Data entries:

━━━

(** * Customer Sales Analysis: a shallow embedding of [main.py]

    The script loads two tables, joins them, derives five aggregate views
    and a pivot table, and prints a report.  The tables are modelled as
    lists of records (a DataFrame is its sequence of rows), a Series as an
    association list from index label to value, in index order.

    Scope of the model:
    - a cell of a label column (order_id, customer_id, product_name,
      order_date, region, customer_name) may be missing: [None] stands for
      the NaN or NaT that pandas puts there;
    - quantity and price are integer columns with every cell present (dtype
      int64), so revenue and its sums are int64 and wrap around at 64 bits
      as numpy does; a table with decimal prices has float64 revenue and is
      outside the model, and the properties below say so where it matters;
    - true division, [mean] and the cells of a pivot table with an empty
      cell are float64 in pandas; they are IEEE binary64 numbers here;
    - [sort_values] uses numpy's default sort, whose order among equal
      values is not fixed by pandas; the model sorts stably, the way
      [nargsort] arranges a descending sort (reverse, sort ascending,
      reverse);
    - reading the CSV files, drawing the charts, formatting the printed
      lines and writing the pivot CSV are outside the model, and so are the
      errors of a table that lacks a column. *)

From Stdlib Require Import Floats.
From Stdlib Require Import ZArith List String Ascii Bool Lia.
From Stdlib Require Import Permutation Sorted.
Import ListNotations.
Open Scope Z_scope.

(** ** Exceptions and the error monad *)

Record Exception := mkException { exc_type : string; exc_msg : string }.

Definition Result (A : Type) : Type := (Exception + A)%type.

Definition ret {A} (a : A) : Result A := inr a.
Definition raise {A} (e : Exception) : Result A := inl e.
Definition bind {A B} (m : Result A) (k : A -> Result B) : Result B :=
  match m with
  | inl e => inl e
  | inr a => k a
  end.

Notation "x <- m ;; k" := (bind m (fun x => k))
  (at level 61, m at next level, right associativity).

Fixpoint mapM {A B} (f : A -> Result B) (l : list A) : Result (list B) :=
  match l with
  | [] => ret []
  | x :: t => y <- f x ;; ys <- mapM f t ;; ret (y :: ys)
  end.

(** ** int64 arithmetic *)

Definition int64_wrap (z : Z) : Z := (z + 2 ^ 63) mod 2 ^ 64 - 2 ^ 63.
Definition int64_mul (a b : Z) : Z := int64_wrap (a * b).
Definition int64_add (a b : Z) : Z := int64_wrap (a + b).

(** [Series.sum()] over an int64 column. *)
Definition int64_sum (l : list Z) : Z := fold_left int64_add l 0.

(** The same sum in unbounded integers, used to state what wraps. *)
Definition Zsum (l : list Z) : Z := fold_right Z.add 0 l.

(** ** float64 arithmetic *)

(** The float64 nearest to an integer, ties to even: the cast of an int64
    to float64. *)
Definition float_of_int64 (z : Z) : float :=
  SF2Prim (binary_normalize prec emax z 0 false).

(** [a / b] on two int64 columns, elementwise: both sides are cast to
    float64 and divided; a zero divisor gives an infinity or NaN. *)
Definition true_divide (a b : Z) : float :=
  PrimFloat.div (float_of_int64 a) (float_of_int64 b).

(** The sum of a float64 column.  numpy adds in an order of its own; every
    order gives this value while the partial sums stay within 2^53. *)
Definition float64_sum (l : list float) : float :=
  fold_left PrimFloat.add l 0%float.

(** [Series.mean()] of an int64 column: the float64 sum over the count,
    NaN for an empty column. *)
Definition mean (l : list Z) : float :=
  PrimFloat.div (float64_sum (map float_of_int64 l))
                (float_of_int64 (Z.of_nat (List.length l))).

(** The integer a float64 holds, when it holds one. *)
Definition float_to_Z (f : float) : option Z :=
  match Prim2SF f with
  | S754_zero _ => Some 0
  | S754_finite s m e =>
      if 0 <=? e
      then Some ((if s then -1 else 1) * Z.pos m * 2 ^ e)
      else None
  | _ => None
  end.

(** ** The tables *)

Record SalesRecord := mkSales {
  s_order_id : option Z;
  s_customer_id : option Z;
  s_product_name : option string;
  s_quantity : Z;
  s_price : Z;
  s_order_date : option string;
  s_region : option string
}.

Record CustomerRecord := mkCustomer {
  c_customer_id : option Z;
  c_customer_name : option string
}.

Record Timestamp := mkTimestamp { ts_year : Z; ts_month : Z; ts_day : Z }.

(** A monthly period, [Period(freq="M")]. *)
Record Period := mkPeriod { p_year : Z; p_month : Z }.

(** A sales row after the three column assignments of [preprocess_data]. *)
Record PreparedSale := mkPrepared {
  sale : SalesRecord;
  ps_order_date : option Timestamp;
  ps_revenue : Z;
  ps_month : option Period
}.

(** A row of the merged frame [df]. *)
Record EnrichedSalesRecord := mkEnriched {
  order_id : option Z;
  customer_id : option Z;
  product_name : option string;
  quantity : Z;
  price : Z;
  order_date : option Timestamp;
  region : option string;
  revenue : Z;
  month : option Period;
  customer_name : option string
}.

Definition DataFrame := list EnrichedSalesRecord.

(** ** Index labels *)

(** What [groupby] needs of a key column: equality of labels, and the
    order in which the group labels are sorted. *)
Class Label (K : Type) := {
  label_eqb : K -> K -> bool;
  label_leb : K -> K -> bool
}.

━━━

Every line of the data above should be retyped precisely.

(** * Customer Sales Analysis: a shallow embedding of [main.py]

    The script loads two tables, joins them, derives five aggregate views
    and a pivot table, and prints a report.  The tables are modelled as
    lists of records (a DataFrame is its sequence of rows), a Series as an
    association list from index label to value, in index order.

    Scope of the model:
    - a cell of a label column (order_id, customer_id, product_name,
      order_date, region, customer_name) may be missing: [None] stands for
      the NaN or NaT that pandas puts there;
    - quantity and price are integer columns with every cell present (dtype
      int64), so revenue and its sums are int64 and wrap around at 64 bits
      as numpy does; a table with decimal prices has float64 revenue and is
      outside the model, and the properties below say so where it matters;
    - true division, [mean] and the cells of a pivot table with an empty
      cell are float64 in pandas; they are IEEE binary64 numbers here;
    - [sort_values] uses numpy's default sort, whose order among equal
      values is not fixed by pandas; the model sorts stably, the way
      [nargsort] arranges a descending sort (reverse, sort ascending,
      reverse);
    - reading the CSV files, drawing the charts, formatting the printed
      lines and writing the pivot CSV are outside the model, and so are the
      errors of a table that lacks a column. *)

From Stdlib Require Import Floats.
From Stdlib Require Import ZArith List String Ascii Bool Lia.
From Stdlib Require Import Permutation Sorted.
Import ListNotations.
Open Scope Z_scope.

(** ** Exceptions and the error monad *)

Record Exception := mkException { exc_type : string; exc_msg : string }.

Definition Result (A : Type) : Type := (Exception + A)%type.

Definition ret {A} (a : A) : Result A := inr a.
Definition raise {A} (e : Exception) : Result A := inl e.
Definition bind {A B} (m : Result A) (k : A -> Result B) : Result B :=
  match m with
  | inl e => inl e
  | inr a => k a
  end.

Notation "x <- m ;; k" := (bind m (fun x => k))
  (at level 61, m at next level, right associativity).

Fixpoint mapM {A B} (f : A -> Result B) (l : list A) : Result (list B) :=
  match l with
  | [] => ret []
  | x :: t => y <- f x ;; ys <- mapM f t ;; ret (y :: ys)
  end.

(** ** int64 arithmetic *)

Definition int64_wrap (z : Z) : Z := (z + 2 ^ 63) mod 2 ^ 64 - 2 ^ 63.
Definition int64_mul (a b : Z) : Z := int64_wrap (a * b).
Definition int64_add (a b : Z) : Z := int64_wrap (a + b).

(** [Series.sum()] over an int64 column. *)
Definition int64_sum (l : list Z) : Z := fold_left int64_add l 0.

(** The same sum in unbounded integers, used to state what wraps. *)
Definition Zsum (l : list Z) : Z := fold_right Z.add 0 l.

(** ** float64 arithmetic *)

(** The float64 nearest to an integer, ties to even: the cast of an int64
    to float64. *)
Definition float_of_int64 (z : Z) : float :=
  SF2Prim (binary_normalize prec emax z 0 false).

(** [a / b] on two int64 columns, elementwise: both sides are cast to
    float64 and divided; a zero divisor gives an infinity or NaN. *)
Definition true_divide (a b : Z) : float :=
  PrimFloat.div (float_of_int64 a) (float_of_int64 b).

(** The sum of a float64 column.  numpy adds in an order of its own; every
    order gives this value while the partial sums stay within 2^53. *)
Definition float64_sum (l : list float) : float :=
  fold_left PrimFloat.add l 0%float.

(** [Series.mean()] of an int64 column: the float64 sum over the count,
    NaN for an empty column. *)
Definition mean (l : list Z) : float :=
  PrimFloat.div (float64_sum (map float_of_int64 l))
                (float_of_int64 (Z.of_nat (List.length l))).

(** The integer a float64 holds, when it holds one. *)
Definition float_to_Z (f : float) : option Z :=
  match Prim2SF f with
  | S754_zero _ => Some 0
  | S754_finite s m e =>
      if 0 <=? e
      then Some ((if s then -1 else 1) * Z.pos m * 2 ^ e)
      else None
  | _ => None
  end.

(** ** The tables *)

Record SalesRecord := mkSales {
  s_order_id : option Z;
  s_customer_id : option Z;
  s_product_name : option string;
  s_quantity : Z;
  s_price : Z;
  s_order_date : option string;
  s_region : option string
}.

Record CustomerRecord := mkCustomer {
  c_customer_id : option Z;
  c_customer_name : option string
}.

Record Timestamp := mkTimestamp { ts_year : Z; ts_month : Z; ts_day : Z }.

(** A monthly period, [Period(freq="M")]. *)
Record Period := mkPeriod { p_year : Z; p_month : Z }.

(** A sales row after the three column assignments of [preprocess_data]. *)
Record PreparedSale := mkPrepared {
  sale : SalesRecord;
  ps_order_date : option Timestamp;
  ps_revenue : Z;
  ps_month : option Period
}.

(** A row of the merged frame [df]. *)
Record EnrichedSalesRecord := mkEnriched {
  order_id : option Z;
  customer_id : option Z;
  product_name : option string;
  quantity : Z;
  price : Z;
  order_date : option Timestamp;
  region : option string;
  revenue : Z;
  month : option Period;
  customer_name : option string
}.

Definition DataFrame := list EnrichedSalesRecord.

(** ** Index labels *)

(** What [groupby] needs of a key column: equality of labels, and the
    order in which the group labels are sorted. *)
Class Label (K : Type) := {
  label_eqb : K -> K -> bool;
  label_leb : K -> K -> bool
}.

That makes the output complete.